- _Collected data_
———

(** After START GAME, the board and one safe click: the next-prize box
    prints the winning cells still hidden. *)
Lemma footer_prints_next_tier_witness :
  match ui_run true (take 3 cash_out_then_restart) initialUi with
  | Some u => let g := gameState (hook (ui_sys u)) in
      (gameStatus g = PLAYING /\ 0 < remaining (gameProgress (gameStatus g) (board g))) /\
      prizeInfo_text (fv_nextPrize (footer_view (app_view (useGame_result (hook (ui_sys u)))))) =
        ("NEXT: $75", digits (remaining (gameProgress (gameStatus g) (board g))) +:+
           utf8 [195; 176; 197; 184; 226; 130; 172]%N)
  | None => False
  end.
Proof.
  sample_state 3%nat u Hrun.
  assert (Hp : let g := gameState (hook (ui_sys u)) in
      gameStatus g = PLAYING /\ 0 < remaining (gameProgress (gameStatus g) (board g)))
    by (vm_compute in Hrun; injection Hrun as <-; split; vm_compute; reflexivity).
  exact (conj Hp (footer_prints_next_tier true u (sample_run_reachable _ _ Hrun)
    (proj1 Hp) (proj2 Hp))).
Defined.

End GameView.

———

- _What needs to be done_
Without leaving anything out, transcribe the records above exactly.

- _Response to the exercise_
(** After START GAME, the board and one safe click: the next-prize box
    prints the winning cells still hidden. *)
Lemma footer_prints_next_tier_witness :
  match ui_run true (take 3 cash_out_then_restart) initialUi with
  | Some u => let g := gameState (hook (ui_sys u)) in
      (gameStatus g = PLAYING /\ 0 < remaining (gameProgress (gameStatus g) (board g))) /\
      prizeInfo_text (fv_nextPrize (footer_view (app_view (useGame_result (hook (ui_sys u)))))) =
        ("NEXT: $75", digits (remaining (gameProgress (gameStatus g) (board g))) +:+
           utf8 [195; 176; 197; 184; 226; 130; 172]%N)
  | None => False
  end.
Proof.
  sample_state 3%nat u Hrun.
  assert (Hp : let g := gameState (hook (ui_sys u)) in
      gameStatus g = PLAYING /\ 0 < remaining (gameProgress (gameStatus g) (board g)))
    by (vm_compute in Hrun; injection Hrun as <-; split; vm_compute; reflexivity).
  exact (conj Hp (footer_prints_next_tier true u (sample_run_reachable _ _ Hrun)
    (proj1 Hp) (proj2 Hp))).
Defined.

End GameView.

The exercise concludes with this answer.